The last 27 years of capitalism and democracy haven't been any less adventurous. In 1998, the chief of police was shot in the head in broad delight and while the shady conclusion of the investigation was that it was a simple carjacking, that investigation is still being criticised today. Two politicians involved in corruption scandals committed questionable suicides – the former Construction Minister Barbara Blida shot herself in the heart in 2007 and the former Minister of Agriculture Andrzej Lepper hanged himself in his party's office four years later. Some former anti-communist allies accused each other of staging a plane crash that killed 96 people in 2010 – including our then-President Lech Kaczynski. Oh, and our neighbours had a part of their country annexed by Vladimir Putin.
It's a miracle that despite politicians from all sides of the ideological spectrum screwing things up, Poland is still a safe and rather tolerable place to live. The key is to take for granted that the ruling elite is shit, and focus on the things that matter instead of on the things you have no power over. Like vodka.

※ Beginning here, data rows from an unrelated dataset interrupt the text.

Inductive step : event -> sstate -> sstate -> Prop :=
| step_write s id e cur :
    find_obj id (ss_objs s) = Some e -> snap_ok cur -> snap_id cur = id ->
    step (ev_write id cur) s (upd_obj id (dirty_write cur e) s)
| step_new s e :
    unused (ke_id e) s -> snap_ok (ke_cur e) -> ke_flags e = KOBJ_DIRTY -> ke_maps e = [] -> 0 <= ke_pin e ->
    step (ev_write (ke_id e) (ke_cur e)) s (set_objs (e :: ss_objs s) s)
| step_fill s id e rw :
    find_obj id (ss_objs s) = Some e -> step ev_tau s (upd_obj id (fill_segment rw e) s)
| step_store s id e cur :
    find_obj id (ss_objs s) = Some e -> true ∈ ke_maps e -> snap_ok cur -> snap_id cur = id ->
    step (ev_write id cur) s (upd_obj id (write_mapped cur e) s)
| step_unmap s id e i b :
    find_obj id (ss_objs s) = Some e -> ke_maps e !! i = Some b -> step ev_tau s (upd_obj id (invalidate_sm i e) s)
| step_reclaim s :
    step ev_tau s (set_objs (filter (fun e => reclaimable e = false) (ss_objs s)) s)
| step_bury s :
    step ev_tau s (set_objs (filter (fun e => buried e = false) (ss_objs s)) s)
| step_supply s io mem :
    step ev_tau s (set_store (supply io mem (ss_store s)) s)
| step_stamp s :
    step ev_tau s (mkSs (ss_store s) (ss_stable s) (ss_objs s) (pstate_ts_alloc ctx (ss_counter s)).2 (ss_lock s) (ss_waiting s) (ss_phase s))
| step_sync_user s th ts r b s' :
    pstate_sync_user ctx th ts s = (r, b, s') -> step ev_tau s s'
| step_swapin s id sn st initial :
    ss_phase s = idle -> ss_lock s = false -> find_obj id (ss_objs s) = None -> Forall (fun p => length p = Z.to_nat PGSIZE) (ps_mem (ss_store s)) ->
    pstate_swapin_id pd_size put_page (match ss_stable s with Some _ => true | None => false end) id (ss_store s) = (Ok sn, st) ->
    step (ev_read id (ke_cur (swapped_in initial sn))) s (set_objs (swapped_in initial sn :: ss_objs s) (set_store st s))
| step_swapin_fails s id e st :
    ss_phase s = idle -> ss_lock s = false -> find_obj id (ss_objs s) = None -> Forall (fun p => length p = Z.to_nat PGSIZE) (ps_mem (ss_store s)) ->
    (forall i, put_page i <> Err E_NOT_FOUND) ->
    pstate_swapin_id pd_size put_page (match ss_stable s with Some _ => true | None => false end) id (ss_store s) = (Err e, st) ->
    step (if e =? E_NOT_FOUND then ev_absent id else ev_tau) s (set_store st s)
| step_begin s s' :
    ss_phase s = idle -> ss_lock s = false ->
    sync_begin pd_size ctx chunk0 offset0 objmap0 iobj0 (mkSs (ss_store s) (ss_stable s) (ss_objs s) (ss_counter s) true (ss_waiting s) idle) = Ok s' ->
    step (match ss_phase s' with syncing _ _ => ev_begin | _ => ev_tau end) s s'
| step_object s ts id todo s' :
    ss_phase s = syncing ts (id :: todo) -> (forall e, find_obj id (ss_objs s) = Some e -> roomy (need e) (ps_free (ss_store s)) = true) ->
    sync_object fuel pd_size ts id todo s = Ok s' -> step ev_tau s s'
| step_commit s ts log s' :
    ss_phase s = syncing ts [] -> roomy (service_bytes fuel * Z.of_nat rounds + 1) (ps_free (ss_store s)) = true ->
    sync_commit fuel rounds ts log s = Ok s' ->
    step (match ss_phase s' with ending _ (Ok _) => ev_commit | _ => ev_tau end) s s'
| step_end s ts r applied s' :
    ss_phase s = ending ts r -> sync_end zero_image ts r applied s = Ok s' -> step ev_tau s s'
| step_crash s :
    step ev_crash s (restart ctx zero_image s).

(** ** The invariant *)

(** The map [C] of the disk has the object [id] of [X], if that is alive, and nothing
    else under that name. *)
Definition agree (C X : gmap Z snapshot) (id : Z) : Prop :=
  (forall snap, C !! id = Some snap -> exists x, X !! id = Some x /\ obj_eq snap x) /\
  (forall x, X !! id = Some x -> live x -> is_Some (C !! id)).

(** Objects whose contents the disk need not have. *)
Definition dirty (e : kent) : bool := has e KOBJ_DIRTY || has e KOBJ_SNAPSHOT_DIRTY.
Definition busy (l : list kent) (id : Z) : Prop := exists e, (e ∈ l) /\ ke_id e = id /\ dirty e = true.

(** [C]: the objects of the last commit; [Cw]: those on disk now. *)
Record ent_ok (a : ckpt) (C Cw : gmap Z snapshot) (e : kent) : Prop := {
  eo_cur : snap_ok (ke_cur e);
  eo_V : exists x, cV a !! ke_id e = Some x /\ obj_eq (ke_cur e) x;
  eo_rw : true ∈ ke_maps e -> has e KOBJ_DIRTY = true;
  eo_pin : Z.of_nat (length (ke_maps e)) + (if has e KOBJ_SNAPSHOTING then 1 else 0) <= ke_pin e;
  eo_snap : has e KOBJ_SNAPSHOTING = true -> has e KOBJ_SNAPSHOT_DIRTY = true;
  eo_sd : has e KOBJ_SNAPSHOT_DIRTY = true ->
    snap_ok (ke_snap e) /\ snap_id (ke_snap e) = ke_id e /\ (has e KOBJ_DIRTY = false -> obj_eq (ke_snap e) (ke_cur e)) /\
    exists x, cW a !! ke_id e = Some x /\ obj_eq (ke_snap e) x;
  eo_disk : is_Some (C !! ke_id e) \/ is_Some (Cw !! ke_id e) -> has e KOBJ_ON_DISK = true;
}.

(** The structures of the last commit describe the extents [O0]. *)
Definition img_ok (im : image T) (O0 : list (Z * (Z * Z))) : Prop :=
  exists I F M N3 N4, forall st, pages_ok st -> store_ok pd_size (deserialize im st) O0 I F M [] N3 N4.

Definition stable_ok (s : sstate) (C : gmap Z snapshot) (O0 : list (Z * (Z * Z))) : Prop :=
  match ss_stable s with Some (_, im) => img_ok im O0 | None => O0 = [] end /\ holds (ps_disk (ss_store s)) O0 C.

(** The snapshot of the object is still to be written. *)
Definition pending (l : list kent) (todo : list Z) (id : Z) : Prop := (id ∈ todo) /\ exists e, (e ∈ l) /\ ke_id e = id /\ has e KOBJ_SNAPSHOTING = true.

Definition phase_ok (s : sstate) (a : ckpt) (C Cw : gmap Z snapshot) (O0 : list (Z * (Z * Z))) : Prop :=
  match ss_phase s with
  | idle => Cw = C /\ (forall e, e ∈ ss_objs s -> has e KOBJ_SNAPSHOT_DIRTY = false) /\
      match ss_stable s with
      | Some _ => exists I F M N3 N4, store_ok pd_size (ss_store s) O0 I F M [] N3 N4
      | None => free_later (ps_free (ss_store s)) = dstack_init /\ pages_ok (ss_store s)
      end
  | syncing ts todo => exists O I F M P N3 N4, store_ok pd_size (ss_store s) O I F M P N3 N4 /\ holds (ps_disk (ss_store s)) O Cw /\
      (forall e, e ∈ O0.*2 -> e ∈ O.*2 ++ P) /\ NoDup todo /\ (forall id, pending (ss_objs s) todo id \/ agree Cw (cW a) id) /\
      (forall e, e ∈ ss_objs s -> has e KOBJ_SNAPSHOTING = true -> ke_id e ∈ todo \/ Cw !! ke_id e = None)
  | ending ts r => Cw = C /\ pages_ok (ss_store s) /\
      (is_ok r = true -> (forall id, agree C (cW a) id) /\ (exists I F M N3 N4, store_ok pd_size (ss_store s) O0 I F M [] N3 N4) /\
        ss_stable s <> None /\ forall e, e ∈ ss_objs s -> has e KOBJ_SNAPSHOTING = true -> C !! ke_id e = None)
  end.

Definition inv (s : sstate) (a : ckpt) : Prop :=
  exists C Cw O0, NoDup (ke_id <$> ss_objs s) /\ (forall e, e ∈ ss_objs s -> ent_ok a C Cw e) /\
    (forall id, ~ busy (ss_objs s) id -> agree C (cV a) id /\ agree Cw (cV a) id) /\ (forall id, agree C (cD a) id) /\
    stable_ok s C O0 /\ phase_ok s a C Cw O0.

End system.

- Maciek Piasecki, VICE Poland
When you have it all, it's hard to see everything you hold dear descend into chaos. When I was younger, a war broke out in my country as well as our neighbouring countries. Although the war in Slovenia only lasted from June 27th to July 7th 1991, I could hear artillery shells firing kilometres away in a much bloodier neighbouring Croatian war at the age of seven. My parents kept taking us on holiday to the seaside in Croatia because holidaying in a war-torn country is much cheaper than in a peaceful one. There were a lot of refugees at my school and the country was in shambles, as we lost most of our trade in the former Yugoslavia.

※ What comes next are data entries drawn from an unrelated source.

(* ===== verification/PstateSnap.v ===== *)
(** * Snapshots

    What the first and the last loop of a sync do to the objects in memory. *)

From stdpp Require Import sorting list_numbers.
From S2P Require Import Prelude KState KObj KAs Dstack Log Blowfish BTree Index Freelist FreelistSpace FreelistInv FreelistProofs Pstate PstateIO PstateInv PstateProofs PstateMap PstateSync PstateSpec PstateSim.
From stdpp Require Import options.

Set Default Goal Selector "!".

Lemma res_map_Forall2 {A B} (f : A -> res B) l l' : res_map f l = Ok l' -> Forall2 (fun a b => f a = Ok b) l l'.
Proof.
  revert l'. induction l as [|a l IH]; intros l' E; simpl in E; [by injection E as <-|].
  destruct (f a) as [b| |] eqn:Ea; [|done..]. destruct (res_map f l) as [l1| |]; [|done..]. injection E as <-. constructor; auto.
Qed.

(** Loops that keep the identifiers. *)
Lemma res_map_ids (f : kent -> res kent) l l' : (forall e e', e ∈ l -> f e = Ok e' -> ke_id e' = ke_id e) -> res_map f l = Ok l' -> ke_id <$> l' = ke_id <$> l.
Proof.
  intros Hf Hm%res_map_Forall2. induction Hm as [|e e' l l' E Hm IH]; [done|]. simpl. f_equal; [apply (Hf e); [left|done]|]. apply IH. intros x x' Hx. apply Hf. by right.
Qed.

Lemma res_map_elem {A B} (f : A -> res B) l l' : res_map f l = Ok l' ->
  (forall b, b ∈ l' -> exists a, (a ∈ l) /\ f a = Ok b) /\ (forall a, a ∈ l -> exists b, (b ∈ l') /\ f a = Ok b).
Proof.
  intros Hm%res_map_Forall2. split.
  - intros b [i Hi]%list_elem_of_lookup. destruct (list.Forall2_lookup_r _ _ _ _ _ Hm Hi) as (a & Ha & E). exists a. split; [by eapply list_elem_of_lookup_2|done].
  - intros a [i Hi]%list_elem_of_lookup. destruct (list.Forall2_lookup_l _ _ _ _ _ Hm Hi) as (b & Hb & E). exists b. split; [by eapply list_elem_of_lookup_2|done].
Qed.

(** ** The beginning of a sync *)

(** Objects that are evaluated: only [KOBJ_DIRTY] may change. *)
Lemma dirty_eval_flags e e' : dirty_eval e = Ok e' ->
  ke_cur e' = ke_cur e /\ ke_snap e' = ke_snap e /\ ke_pin e' = ke_pin e /\ ke_maps e' = ke_maps e /\
  (has e KOBJ_DIRTY = true -> has e' KOBJ_DIRTY = true) /\
  forall f, f ∈ [KOBJ_SNAPSHOTING; KOBJ_SNAPSHOT_DIRTY; KOBJ_ON_DISK] -> has e' f = has e f.
Proof.
  unfold dirty_eval. destruct (has e KOBJ_DIRTY_LATER); simpl; [|intros [= <-]; by split_and!]. destruct (_ =? _); simpl; [|done].
  intros [= <-]. destruct (ke_pg_dirty e); (split_and!; [done..| |]).
  - intros _. by flags.
  - intros f Hf. repeat (apply elem_of_cons in Hf as [->|Hf]; [by flags|]). by apply not_elem_of_nil in Hf.
  - intros Hd. by flags.
  - intros f Hf. repeat (apply elem_of_cons in Hf as [->|Hf]; [by flags|]). by apply not_elem_of_nil in Hf.
Qed.

(** The snapshot is the object. *)
Lemma snap_take_eq e e' : snap_ok (ke_cur e) -> snap_take e = Ok e' ->
  ke_cur e' = ke_cur e /\ obj_eq (ke_snap e') (ke_cur e) /\ snap_ok (ke_snap e') /\ has e KOBJ_SNAPSHOTING = false /\
  ke_pin e' = ke_pin e + 1 /\ length (ke_maps e') = length (ke_maps e) /\ (true ∉ ke_maps e') /\
  has e' KOBJ_DIRTY = false /\ has e' KOBJ_SNAPSHOTING = true /\ has e' KOBJ_SNAPSHOT_DIRTY = has e KOBJ_SNAPSHOT_DIRTY /\ has e' KOBJ_ON_DISK = has e KOBJ_ON_DISK.
Proof.
  intros Hs. unfold snap_take. destruct (has e KOBJ_SNAPSHOTING) eqn:Es; [done|]. intros [= <-]. cbn [ke_cur ke_snap ke_pin ke_maps].
  match goal with |- context [hdr_put off_ko_flags 4 ?v ?b] => assert (Hh : hdr_eq (hdr_put off_ko_flags 4 v b) b) end.
  { apply hdr_put_eq; rewrite ?(so_buf _ Hs); unfold off_ko_flags; [apply Nat.leb_le; reflexivity|lia]. }
  split_and!; [done| | |done|done|by rewrite length_fmap| |by flags..].
  - split_and!; [done..|]. simpl. intros i p q Hp Hq. congruence.
  - by apply (snap_ok_eq _ (ke_cur e)).
  - intros (x & E & _)%list_elem_of_fmap. done.
Qed.

(** What [sync_mark] leaves: clean objects, and snapshots of those that were not. *)
Lemma mark_ok a C Cw e e' :
  ent_ok a C Cw e -> has e KOBJ_SNAPSHOT_DIRTY = false -> sync_mark e = Ok e' ->
  ent_ok (mkCkpt (cV a) (cD a) (cV a)) C Cw e' /\ ke_id e' = ke_id e /\ has e' KOBJ_DIRTY = false /\
  has e' KOBJ_SNAPSHOTING = has e' KOBJ_SNAPSHOT_DIRTY /\ (has e' KOBJ_SNAPSHOT_DIRTY = false -> dirty e = false).
Proof.
  intros [E1 E2 E3 E4 E5 E6 E7] Hsd Hm. assert (Hsn : has e KOBJ_SNAPSHOTING = false) by (destruct (has e KOBJ_SNAPSHOTING); [by rewrite E5 in Hsd|done]).
  unfold sync_mark in Hm.
  assert (exists e1, (if has e KOBJ_DIRTY_LATER then dirty_eval e else Ok e) = Ok e1 /\ ke_cur e1 = ke_cur e /\ ke_snap e1 = ke_snap e /\ ke_pin e1 = ke_pin e /\ ke_maps e1 = ke_maps e /\
    (has e KOBJ_DIRTY = true -> has e1 KOBJ_DIRTY = true) /\ forall f, f ∈ [KOBJ_SNAPSHOTING; KOBJ_SNAPSHOT_DIRTY; KOBJ_ON_DISK] -> has e1 f = has e f)
    as (e1 & Ee & H1 & H2 & H3 & H4 & H5 & H6).
  { destruct (has e KOBJ_DIRTY_LATER); [|by exists e]. destruct (dirty_eval e) as [e1| |] eqn:Ee; [|done..]. exists e1. split; [done|]. by apply dirty_eval_flags. }
  rewrite Ee in Hm. cbn [res_bind] in Hm.
  assert (F1 : has e1 KOBJ_SNAPSHOTING = false) by (rewrite H6; [done|set_solver]).
  assert (F2 : has e1 KOBJ_SNAPSHOT_DIRTY = false) by (rewrite H6; [done|set_solver]).
  assert (F3 : has e1 KOBJ_ON_DISK = has e KOBJ_ON_DISK) by (apply H6; set_solver). assert (Hid1 : ke_id e1 = ke_id e) by (unfold ke_id; by rewrite H1).
  destruct (has e1 KOBJ_DIRTY) eqn:Hd1.
  - destruct (snap_take e1) as [e2| |] eqn:Es; [|done..]. simpl in Hm. injection Hm as <-. rewrite <- H1 in E1.
    destruct (snap_take_eq _ _ E1 Es) as (G1 & G2 & G3 & _ & G4 & G5 & G6 & G7 & G8 & G9 & G10). set (e3 := raise KOBJ_SNAPSHOT_DIRTY e2).
    assert (Hid : ke_id e3 = ke_id e) by (unfold e3, ke_id in *; simpl; congruence).
    assert (R1 : has e3 KOBJ_SNAPSHOT_DIRTY = true) by (unfold e3; by flags). assert (R2 : has e3 KOBJ_SNAPSHOTING = true) by (unfold e3; flags; by rewrite G8).
    assert (R3 : has e3 KOBJ_DIRTY = false) by (unfold e3; flags; by rewrite G7). assert (R4 : has e3 KOBJ_ON_DISK = has e KOBJ_ON_DISK) by (unfold e3 in *; flags; by rewrite G10, F3).
    split_and!; [|done..|congruence|congruence]. assert (Ec : ke_cur e3 = ke_cur e) by (unfold e3; simpl; congruence). destruct E2 as (x & Hx & Ex).
    split; rewrite ?Hid, ?R1, ?R2, ?R3, ?R4, ?Ec, ?H1 in *; try done.
    + by exists x.
    + unfold e3. simpl. rewrite Hsn in E4. rewrite G5, G4, H3, H4. lia.
    + intros _. split_and!; [done| |done|exists x; split; [done|]; by rewrite <- Ex].
      destruct G2 as [Gh _]. apply hdr_eq_fields in Gh as [Gh _]. exact Gh.
  - injection Hm as <-. assert (Hd : has e KOBJ_DIRTY = false) by (destruct (has e KOBJ_DIRTY); [specialize (H5 eq_refl); congruence|done]).
    split_and!; [|done|done|congruence|intros _; unfold dirty; by rewrite Hd, Hsd].
    split; rewrite ?Hid1, ?Hsn, ?F1, ?F2, ?F3, ?H1, ?H3, ?H4, ?Hd1 in *; try done. intros Hin. specialize (E3 Hin). congruence.
Qed.

(** ** The end of a sync *)

Definition end_mark (r : res unit) (ts : Z) (e : kent) : kent :=
  let e := lower KOBJ_SNAPSHOT_DIRTY e in
  if is_ok r then mkKent (ke_flags e) (ke_cur e) (ke_snap e) (ke_pin e) ts (ke_maps e) (ke_pg_dirty e) else raise KOBJ_DIRTY e.

Lemma end_mark_flags r ts e :
  ke_cur (end_mark r ts e) = ke_cur e /\ ke_snap (end_mark r ts e) = ke_snap e /\ ke_pin (end_mark r ts e) = ke_pin e /\ ke_maps (end_mark r ts e) = ke_maps e /\
  has (end_mark r ts e) KOBJ_SNAPSHOT_DIRTY = false /\ has (end_mark r ts e) KOBJ_DIRTY = (has e KOBJ_DIRTY || negb (is_ok r)) /\
  has (end_mark r ts e) KOBJ_SNAPSHOTING = has e KOBJ_SNAPSHOTING /\ has (end_mark r ts e) KOBJ_ON_DISK = has e KOBJ_ON_DISK.
Proof.
  unfold end_mark. destruct (is_ok r); (split_and!; [done..| | | |]); flags; cbn [ke_flags negb]; rewrite ?orb_true_r, ?orb_false_r; flags; done.
Qed.

Lemma snap_release_flags e e' : snap_release e = Ok e' ->
  has e KOBJ_SNAPSHOTING = true /\ ke_cur e' = ke_cur e /\ ke_snap e' = ke_snap e /\ ke_pin e' = ke_pin e - 1 /\ ke_maps e' = ke_maps e /\ has e' KOBJ_SNAPSHOTING = false /\
  forall f, f ∈ [KOBJ_DIRTY; KOBJ_SNAPSHOT_DIRTY; KOBJ_ON_DISK] -> has e' f = has e f.
Proof.
  unfold snap_release. destruct (has e KOBJ_SNAPSHOTING) eqn:Es; [|done]. intros [= <-]. split_and!; [done..|by flags|].
  intros f Hf. repeat (apply elem_of_cons in Hf as [->|Hf]; [by flags|]). by apply not_elem_of_nil in Hf.
Qed.

(** Objects are no longer part of the sync; when it failed, those that were are
    dirty. *)
Lemma unmark_ok a C e e' r ts :
  ent_ok a C C e -> (is_ok r = true -> has e KOBJ_SNAPSHOTING = true -> C !! ke_id e = None) -> sync_unmark r ts e = Ok e' ->
  ent_ok a C C e' /\ ke_id e' = ke_id e /\ has e' KOBJ_SNAPSHOT_DIRTY = false /\
  has e' KOBJ_DIRTY = (has e KOBJ_DIRTY || (has e KOBJ_SNAPSHOT_DIRTY && negb (is_ok r))).
Proof.
  intros [E1 E2 E3 E4 E5 E6 E7] Hg Hu. unfold sync_unmark in Hu. fold (end_mark r ts e) in Hu. destruct (has e KOBJ_SNAPSHOT_DIRTY) eqn:Hsd; cbn [negb] in *.
  2:{ destruct (has e KOBJ_SNAPSHOTING) eqn:Hsn; [specialize (E5 eq_refl); congruence|]. injection Hu as <-. rewrite orb_false_r. split_and!; [|done..].
      split; rewrite ?Hsn, ?Hsd; done. }
  destruct (end_mark_flags r ts e) as (H1 & H2 & H3 & H4 & F1 & F2 & F3 & F4). set (e1 := end_mark r ts e) in *. rewrite F3 in Hu.
  assert (Hid1 : ke_id e1 = ke_id e) by (unfold ke_id; by rewrite H1).
  assert (Hrw : true ∈ ke_maps e -> has e KOBJ_DIRTY || negb (is_ok r) = true) by (intros Hin; by rewrite E3).
  destruct (has e KOBJ_SNAPSHOTING) eqn:Hsn.
  - destruct (snap_release e1) as [e2| |] eqn:Er; [|done..]. simpl in Hu. destruct (snap_release_flags _ _ Er) as (_ & G1 & G2 & G3 & G4 & G5 & G6).
    assert (K1 : has e2 KOBJ_DIRTY = has e1 KOBJ_DIRTY) by (apply G6; set_solver). assert (K2 : has e2 KOBJ_SNAPSHOT_DIRTY = false) by (rewrite G6; [done|set_solver]).
    assert (K3 : has e2 KOBJ_ON_DISK = has e KOBJ_ON_DISK) by (rewrite G6; [done|set_solver]).
    assert (Hid2 : ke_id e2 = ke_id e) by (unfold ke_id in *; congruence).
    destruct (is_ok r && _) eqn:Eb; injection Hu as <-.
    + apply andb_true_iff in Eb as [Hr _]. set (e3 := lower KOBJ_ON_DISK e2). assert (L1 : has e3 KOBJ_DIRTY = has e1 KOBJ_DIRTY) by (unfold e3; flags; exact K1).
      assert (L2 : has e3 KOBJ_SNAPSHOT_DIRTY = false) by (unfold e3; flags; exact K2). assert (L3 : has e3 KOBJ_SNAPSHOTING = false) by (unfold e3; flags; exact G5).
      assert (Hid3 : ke_id e3 = ke_id e) by done. split_and!; [|done|done|by rewrite L1, F2]. specialize (Hg Hr eq_refl).
      assert (Q1 : ke_cur e3 = ke_cur e) by (unfold e3; simpl; congruence). assert (Q2 : ke_maps e3 = ke_maps e) by (unfold e3; simpl; congruence).
      assert (Q3 : ke_pin e3 = ke_pin e - 1) by (unfold e3; simpl; congruence).
      split; rewrite ?Hid3, ?Q1, ?Q2, ?Q3, ?L1, ?L2, ?L3, ?F2; try done; [lia|]. intros [[? Hs]|[? Hs]]; congruence.
    + split_and!; [|done|done|by rewrite K1, F2].
      split; rewrite ?Hid2, ?G1, ?G4, ?G3, ?H1, ?H3, ?H4, ?K1, ?K2, ?K3, ?G5, ?F2; try done. lia.
  - injection Hu as <-. split_and!; [|done|done|done]. split; rewrite ?Hid1, ?H1, ?H3, ?H4, ?F1, ?F2, ?F3, ?F4; try done.
Qed.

When we got through that, there was a brief period of prosperity where we all had shitloads of money. Seriously, I earned more as a waiter in 2008 than I ever did again. That same year, the Slovenian economy had the highest drop in GDP of all the Euro countries, so for six years it was impossible to get by if you were in your twenties and didn't already have a stable long term job. Unemployment was rampant, the standard of living fell quicker than the pound, and when in the second part of 2015 almost half a million refugees passed through Slovenia we all had flashbacks to the 90s.
But we made it through, and it's getting better. The most important thing is to not despair. Things change, don't linger in the life you were comfortable with. Personally, I always feel I'll be fine as long as I am not being shot at.
– Daniel Fazlic, VICE Slovenia
In Spain, we had a general election in December 2015, and another one six months later – in June 2016. We're heading for a third one within the year, since our politicians don't want to work together in a coalition government. Political stability seems like a strange, quaint little thing of the past. You'd say that a country without a government would descend into chaos, but we actually haven't noticed any change in our day-to-day lives – we still go out to bars and beaches, or whatever it was we were doing when we did have a government.
So this summer, why don't you all just come down here to forget about your own crisis and enjoy the perks of ours.